男の手にメスが握られる。キラリと光るそれはそのままメタングに振り下ろされて、そこからは真っ赤な血液がだらだらと溢れ出る。ぐったりしている彼女は本当に力が残っていないようで叫ぶことすらしなかった。それでもその光景を目の当たりにするのは辛くて、思わず目を背けてしまった。
そっと目を戻し、みるとさっきの部分に変な輪っかがはめられている。何だあれは、彼女が言っていたナンバリング?いや、数字のようなものは目には見えない。だとしたらあれは・・・?
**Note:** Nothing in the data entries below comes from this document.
(** ** [add_item] and [remove_item] together *)

(** X4: adding [n >= 0] of an item and then removing [n] of it gives the
    inventory back, when the item was not there or was there with a
    positive integer. *)
Theorem add_then_remove (s : string) (n : Z) (now : string)
    (logs : list string) (d : dict) :
  s <> EmptyString -> 0 <= n ->
  (dict_get s d = None \/ exists q, dict_get s d = Some (PInt q) /\ 0 < q) ->
  stock_after (remove_item (PStr s) (PInt n)
         (new_stock (add_item_objs (PStr s) (PInt n) now logs d))) = d.
Proof.
  intros Hs Hn Hd.
  destruct (add_item_objs_accepted (PStr s) (PInt n) s n now logs d) as (-> & _).
  { done. }
  { intros v Hv. destruct Hd as [Hnone | (q & Hget & _)]; [congruence|].
    rewrite Hget in Hv. by injection Hv as <-. }
  destruct Hd as [Hnone | (q & Hget & Hq)].
  - assert (quantity (qty_of s d) = 0) as ->
      by (unfold qty_of; by rewrite Hnone).
    rewrite (remove_item_numeric s _ (PInt (0 + n)) (PInt n) (0 + n) n);
      [|apply dict_get_set_eq|done|done].
    replace (0 + n - n <=? 0) with true by lia. cbn [stock_after].
    rewrite !dict_del_set. by apply dict_del_absent.
  - assert (quantity (qty_of s d) = q) as ->
      by (unfold qty_of; by rewrite Hget).
    rewrite (remove_item_numeric s _ (PInt (q + n)) (PInt n) (q + n) n);
      [|apply dict_get_set_eq|done|done].
    replace (q + n - n <=? 0) with false by lia. cbn [stock_after].
    rewrite dict_set_set. replace (q + n - n) with q by lia.
    by apply dict_set_same.
Qed.
(* ===== verification/_CoqProject ===== *)
-Q . S2P
Prelude.v
CLib.v
Util.v
Base64.v
Dom.v
World.v
Config.v
Log.v
Concrete.v
SessionIo.v
Inv.v
Roster.v
User.v
Message.v
Presence.v
Session.v
Teardown.v
Auth.v
Stanza.v
Xml.v
Safety.v
Server.v
Rounds.v
Demo.v
Lifecycle.v
Main.v
Output.v
Silent.v
Offline.v
SaxTree.v
Routing.v
Broadcast.v
Refused.v
Credentials.v
Registration.v
Identity.v
Recovery.v
Redelivery.v
RosterFacts.v
Subscriptions.v
Handshake.v
RosterIq.v
ConfigFacts.v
「ぎゅふ、さっそくあなたのポケモン一体つかいましょうかねえぎゅふ、ぎゅふうふふふ!」
「やめろ!!」

反射的に言葉が出る。だがそんな言葉もあの男は「あひゃひゃひゃああああ!いい!いいですよおその声!あたしそういう声大好きです!!」といってむしろやつのモチベーションを上げてしまうことに。
そして選ばれたのは火六。カプセルから液体と一緒に流れ出てきた火六はぐったりしておりその足に何かをつけられる。メタングと同じような変な輪っか。眉間にシワを寄せその様子を見ていると、男は楽しそに説明してきた。
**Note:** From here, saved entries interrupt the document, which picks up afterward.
(* ===== verification/CLib.v ===== *)
(** The pieces of the C library the server relies on beyond plain string
    functions: character classes of the C locale, trimming, [strtol]-style
    number reading, ["%04d"], [fgets]. *)

From stdpp Require Import pretty.
From S2P Require Import Prelude.
Open Scope Z_scope.

Definition isspace (c : ascii) : bool :=
  let n := char_code c in (n =? 32) || ((9 <=? n) && (n <=? 13)).

Definition isdigit (c : ascii) : bool :=
  let n := char_code c in (48 <=? n) && (n <=? 57).

Definition isalnum (c : ascii) : bool :=
  let n := char_code c in
  ((48 <=? n) && (n <=? 57)) || ((65 <=? n) && (n <=? 90)) || ((97 <=? n) && (n <=? 122)).

Definition toupper (c : ascii) : ascii :=
  let n := char_code c in
  if (97 <=? n) && (n <=? 122) then byte_char (n - 32) else c.

Fixpoint str_map (f : ascii -> ascii) (s : string) : string :=
  match s with
  | EmptyString => ""
  | String c s' => String (f c) (str_map f s')
  end.

(** [strcasecmp (s, t) == 0] *)
Definition strcaseeq (s t : string) : bool := str_map toupper s =s str_map toupper t.

(** ** Trimming *)

(** The loop skipping leading white space. *)
Fixpoint skip_space (s : string) : string :=
  match s with
  | String c s' => if isspace c then skip_space s' else s
  | EmptyString => ""
  end.

(** Drops the trailing white space of a string. *)
Fixpoint rtrim (s : string) : string :=
  match s with
  | EmptyString => ""
  | String c s' =>
      match rtrim s' with
      | EmptyString => if isspace c then "" else String c ""
      | t => String c t
      end
  end.

(** The loop cutting white space from the last character back, while that is
    past the first one: it never removes the first character. *)
Definition trim_end (s : string) : string :=
  match s with
  | EmptyString => ""
  | String c s' => String c (rtrim s')
  end.

(** [trim] of config.c, and the two trimming loops of [user_check_password]. *)
Definition trim (s : string) : string := trim_end (skip_space s).

(** The prefix of [s] before the first character satisfying [p]: what remains
    of [s] once [s[strcspn (s, p)] = '\0'] was executed. *)
Fixpoint str_until (p : ascii -> bool) (s : string) : string :=
  match s with
  | EmptyString => ""
  | String c s' => if p c then "" else String c (str_until p s')
  end.

Definition is_char (c d : ascii) : bool := Ascii.eqb c d.
Definition newline : ascii := "010"%char.
Definition carriage_return : ascii := "013"%char.

(** [fgets (line, size, fp)] until end of file: each chunk holds at most
    [size - 1] characters and ends after a newline. [room] is what is left in
    the current line. *)
Fixpoint fgets_loop (size room : nat) (s : string) : list string :=
  match s with
  | EmptyString => []
  | String c s' =>
      if is_char c newline || (room <=? 1)%nat
      then String c "" :: fgets_loop size (size - 1) s'
      else match s' with
           | EmptyString => [String c ""]
           | _ => match fgets_loop size (room - 1) s' with
                  | l :: ls => String c l :: ls
                  | [] => [String c ""]
                  end
           end
  end.

Definition fgets_all (size : nat) (s : string) : list string :=
  fgets_loop size (size - 1) s.

(** ** Numbers *)

Fixpoint digits_value (acc : Z) (s : string) : Z :=
  match s with
  | String c s' => if isdigit c then digits_value (10 * acc + (char_code c - 48)) s' else acc
  | EmptyString => acc
  end.

Definition int_wrap (z : Z) : Z := (z + 2 ^ 31) mod 2 ^ 32 - 2 ^ 31.

(** [strtol (s, NULL, 10)], clamped to a 64-bit [long]. *)
Definition strtol10 (s : string) : Z :=
  let clamp z := Z.max (- 2 ^ 63) (Z.min (2 ^ 63 - 1) z) in
  match skip_space s with
  | String c s' =>
      if is_char c "-" then clamp (- digits_value 0 s')
      else if is_char c "+" then clamp (digits_value 0 s')
      else clamp (digits_value 0 (String c s'))
  | EmptyString => 0
  end.

(** [atoi]: [(int) strtol (s, NULL, 10)]. *)
Definition atoi (s : string) : Z := int_wrap (strtol10 s).

Definition dec (z : Z) : string := pretty z.

Fixpoint str_rep (n : nat) (c : ascii) : string :=
  match n with O => "" | S n' => String c (str_rep n' c) end.

(** ["%0wd"] of a non-negative number; of a negative one, the sign and then
    [w - 1] digits at least. *)
Definition pad0 (w : nat) (s : string) : string := str_rep (w - String.length s) "0" ++ s.

Definition fmt_0d (w : nat) (z : Z) : string :=
  if z <? 0 then "-" ++ pad0 (w - 1) (dec (- z)) else pad0 w (dec z).

Lemma int_wrap_small z : - 2 ^ 31 <= z < 2 ^ 31 -> int_wrap z = z.
Proof. intros. unfold int_wrap. rewrite Z.mod_small by lia. lia. Qed.

Lemma is_char_eq c d : is_char c d = true <-> c = d.
Proof. apply Ascii.eqb_eq. Qed.

(** ** Trimming: lemmas *)

Lemma rtrim_app_nonspace s c : isspace c = false -> rtrim (s ++ String c "") = s ++ String c "".
Proof.
  intros Hc. induction s as [|d s IH]; simpl; [by rewrite Hc|].
  rewrite IH. by destruct s.
Qed.

Lemma rtrim_idem s : rtrim (rtrim s) = rtrim s.
Proof.
  induction s as [|c s IH]; simpl; [done|].
  destruct (rtrim s) as [|d t] eqn:E; simpl.
  - destruct (isspace c) eqn:Hc; simpl; [done|by rewrite Hc].
  - simpl in IH. by rewrite IH.
Qed.

Lemma skip_space_idem s : skip_space (skip_space s) = skip_space s.
Proof.
  induction s as [|c s IH]; simpl; [done|].
  destruct (isspace c) eqn:Hc; simpl; [done|by rewrite Hc].
Qed.

Lemma trim_end_rtrim c s : isspace c = false -> trim_end (String c s) = rtrim (String c s).
Proof. intros Hc. simpl. rewrite Hc. by destruct (rtrim s). Qed.

Lemma skip_space_nonspace c s : isspace c = false -> skip_space (String c s) = String c s.
Proof. intros Hc. simpl. by rewrite Hc. Qed.

Lemma str_until_none p s :
  (forall c, str_mem c s = true -> p c = false) -> str_until p s = s.
Proof.
  induction s as [|c s IH]; simpl; intros H; [done|].
  rewrite H by (by rewrite Ascii.eqb_refl). rewrite IH; [done|].
  intros d Hd. apply H. by rewrite Hd, orb_true_r.
Qed.

Lemma str_until_app p s c t :
  (forall d, str_mem d s = true -> p d = false) -> p c = true ->
  str_until p (s ++ String c t) = s.
Proof.
  induction s as [|d s IH]; simpl; intros H Hc; [by rewrite Hc|].
  rewrite H by (by rewrite Ascii.eqb_refl). rewrite IH; [done| |done].
  intros e He. apply H. by rewrite He, orb_true_r.
Qed.

(** A line shorter than the buffer is read whole. *)
Lemma fgets_loop_line size room s :
  str_mem newline s = false -> (String.length s + 1 <= room)%nat ->
  fgets_loop size room (s ++ String newline "") = [s ++ String newline ""].
Proof.
  revert room. induction s as [|c s IH]; intros room Hn Hr; [done|].
  cbn [String.length str_mem] in *. eqs_prop.
  change ((String c s ++ String newline "")) with (String c (s ++ String newline "")).
  cbn [fgets_loop]. unfold is_char. rewrite Ascii.eqb_sym.
  match goal with H : Ascii.eqb newline c = false |- _ => rewrite H end.
  rewrite (proj2 (Nat.leb_gt _ _)) by lia. simpl orb. cbv iota.
  rewrite IH by (done || lia). by destruct s.
Qed.

(** ** Numbers: lemmas *)

Lemma digits_value_char n s acc :
  (n < 10)%N -> digits_value acc (String (pretty_N_char n) s) = digits_value (10 * acc + Z.of_N n) s.
Proof.
  intros Hn. assert (N.to_nat n < 10)%nat as Hd by lia.
  rewrite <- (N2Nat.id n). revert Hd. generalize (N.to_nat n). clear n Hn. intros k Hk.
  do 10 (destruct k as [|k]; [done|]). lia.
Qed.

Lemma digits_of_pretty x s : digits_value 0 (pretty_N_go x s) = digits_value (Z.of_N x) s.
Proof.
  revert s. induction (N.lt_wf_0 x) as [x _ IH]. intros s.
  destruct (decide (x = 0)%N) as [->|Hx]; [done|].
  rewrite pretty_N_go_step by lia. rewrite IH by (apply N.div_lt; lia).
  rewrite digits_value_char by (apply N.mod_lt; lia).
  rewrite (N.div_mod x 10) at 3 by lia. f_equal. lia.
Qed.

Lemma pretty_go_app x s t : pretty_N_go x s ++ t = pretty_N_go x (s ++ t).
Proof.
  revert s. induction (N.lt_wf_0 x) as [x _ IH]. intros s.
  destruct (decide (x = 0)%N) as [->|Hx]; [done|].
  rewrite !(pretty_N_go_step x) by lia. by rewrite IH by (apply N.div_lt; lia).
Qed.

Lemma digits_value_zeros n s : digits_value 0 (str_rep n "0" ++ s) = digits_value 0 s.
Proof. induction n; simpl; [done|]. exact IHn. Qed.

Lemma dec_digits k t :
  0 <= k -> digits_value 0 (dec k ++ t) = digits_value k t.
Proof.
  intros Hk. unfold dec. destruct k as [|p|p]; [done| |lia].
  change (pretty (Z.pos p)) with (pretty (N.pos p)). unfold pretty, pretty_N.
  rewrite decide_False by done. by rewrite pretty_go_app, digits_of_pretty.
Qed.

(** The text of a number starts with a digit. *)
Lemma fmt_head w k :
  0 <= k -> exists c s, fmt_0d w k = String c s /\ isdigit c = true.
Proof.
  intros Hk. unfold fmt_0d. rewrite (proj2 (Z.ltb_ge _ _)) by lia. unfold pad0.
  destruct (w - String.length (dec k))%nat; simpl; [|eauto].
  destruct k as [|p|p]; [by eexists _, _|clear Hk|lia].
  unfold dec. change (pretty (Z.pos p)) with (pretty (N.pos p)). unfold pretty, pretty_N.
  rewrite decide_False by done.
  assert (forall x s, (exists c s', s = String c s' /\ isdigit c = true) \/ (0 < x)%N ->
          exists c s', pretty_N_go x s = String c s' /\ isdigit c = true) as H.
  { intros x. induction (N.lt_wf_0 x) as [x _ IH]. intros s Hs.
    destruct (decide (x = 0)%N) as [->|Hx]; [destruct Hs; [done|lia]|].
    rewrite pretty_N_go_step by lia. apply IH; [apply N.div_lt; lia|]. left.
    eexists _, _. split; [done|]. pose proof (N.mod_lt x 10 ltac:(lia)) as Hm.
    destruct (x mod 10)%N as [|[[[|[]|]|[|[]|]|]|[[|[]|]|[|[]|]|]|]]; done. }
  apply H. right. lia.
Qed.

Lemma digit_not_space c : isdigit c = true -> isspace c = false.
Proof. unfold isdigit, isspace. intros. lia. Qed.

Lemma digit_not_sign c :
  isdigit c = true -> is_char c "-" = false /\ is_char c "+" = false /\ is_char c "." = false.
Proof.
  intros H. split_and!; (destruct (is_char c _) eqn:E; [|done]);
    apply is_char_eq in E; subst; done.
Qed.

Lemma atoi_fmt w k t :
  0 <= k < 2 ^ 31 -> (forall c t', t = String c t' -> isdigit c = false) ->
  atoi (fmt_0d w k ++ t) = k.
Proof.
  intros Hk Ht. destruct (fmt_head w k) as (c & s & E & Hc); [lia|].
  assert (digits_value 0 (fmt_0d w k ++ t) = k) as Hv.
  { unfold fmt_0d. rewrite (proj2 (Z.ltb_ge _ _)) by lia. unfold pad0.
    rewrite str_app_assoc, digits_value_zeros, dec_digits by lia.
    destruct t as [|d t']; [done|]. simpl. by rewrite (Ht d t'). }
  unfold atoi, strtol10. rewrite E in Hv |- *. cbn [String.append] in *.
  rewrite skip_space_nonspace by (by apply digit_not_space).
  destruct (digit_not_sign c Hc) as (-> & -> & _). rewrite Hv.
  rewrite Z.min_r, Z.max_r by lia. apply int_wrap_small. lia.
Qed.

Lemma pretty_go_length n : forall x s,
  (x < 10 ^ N.of_nat n)%N -> (String.length (pretty_N_go x s) <= n + String.length s)%nat.
Proof.
  induction n as [|n IH]; intros x s Hx.
  - assert (x = 0)%N as -> by (simpl in Hx; lia). done.
  - destruct (decide (x = 0)%N) as [->|Hne]; [rewrite pretty_N_go_0; lia|].
    rewrite pretty_N_go_step by lia. etransitivity; [apply IH|simpl; lia].
    apply N.Div0.div_lt_upper_bound. rewrite <- N.pow_succ_r'. by rewrite <- Nat2N.inj_succ.
Qed.

Lemma dec_length k : 0 <= k < 2 ^ 31 -> (String.length (dec k) <= 10)%nat.
Proof.
  intros Hk. destruct k as [|p|p]; [simpl; lia| |lia].
  unfold dec. change (pretty (Z.pos p)) with (pretty (N.pos p)). unfold pretty, pretty_N.
  rewrite decide_False by done. apply (pretty_go_length 10). simpl. lia.
Qed.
「気になってるようだねえ。ぎゅふ。この馬につけたのはポケモンの制御装置。簡単に言えばなんでも言う事を聞くようになるんだよお。勿論誰のポケモンでもね。
そしてあの台のやつにつけたのがポケモンの強化装置。強制的に力を上げさせるんだよお?あひゃっひゃ。どっちもまだ完成はしていないからねぇ、それで何度も実験しているわけだよ
さあて、じゃあ、やりまそかねえ。」

あなぬけ紐を使った時に見たあの男。その時の笑い方をするこの男に、次第に恐怖するようになった。勿論怒りもある。それと同時に恐怖が、ゾワゾワとはい出てくるのだ。
助けて。どうして、私が。私たちがこんな目に遭うのだ。つま先でもそれは入ったのことになるのか
「さてさてさて、でははじめましょうかねえ。」

誰か・・・


「助けて・・・!」

ドッオオオオオオオオオオオオンン!!!

その瞬間、壁が破壊され、土埃が巻い視界が遮断する。

「ふう、さて問題のやつはここにいるのね。」
「ちょ、ちょっとシロナさんやりすぎじゃ・・・・」
「馬鹿ねぇ、こういうのは全部破壊するつもりでやらなきゃダメよ。分かった?ヒカリちゃん」
「そうなんですか・・・。はい!今度があればそうします!」

土煙にふたり分の影が映り、どうやらどちらとも女性のようだ。それにシロナって名前もしかして・・・・

『アンコ!』

火六の声がする。かなり焦っている声だ。でもあの装置をつけられたんじゃ。大丈夫なのだろうか。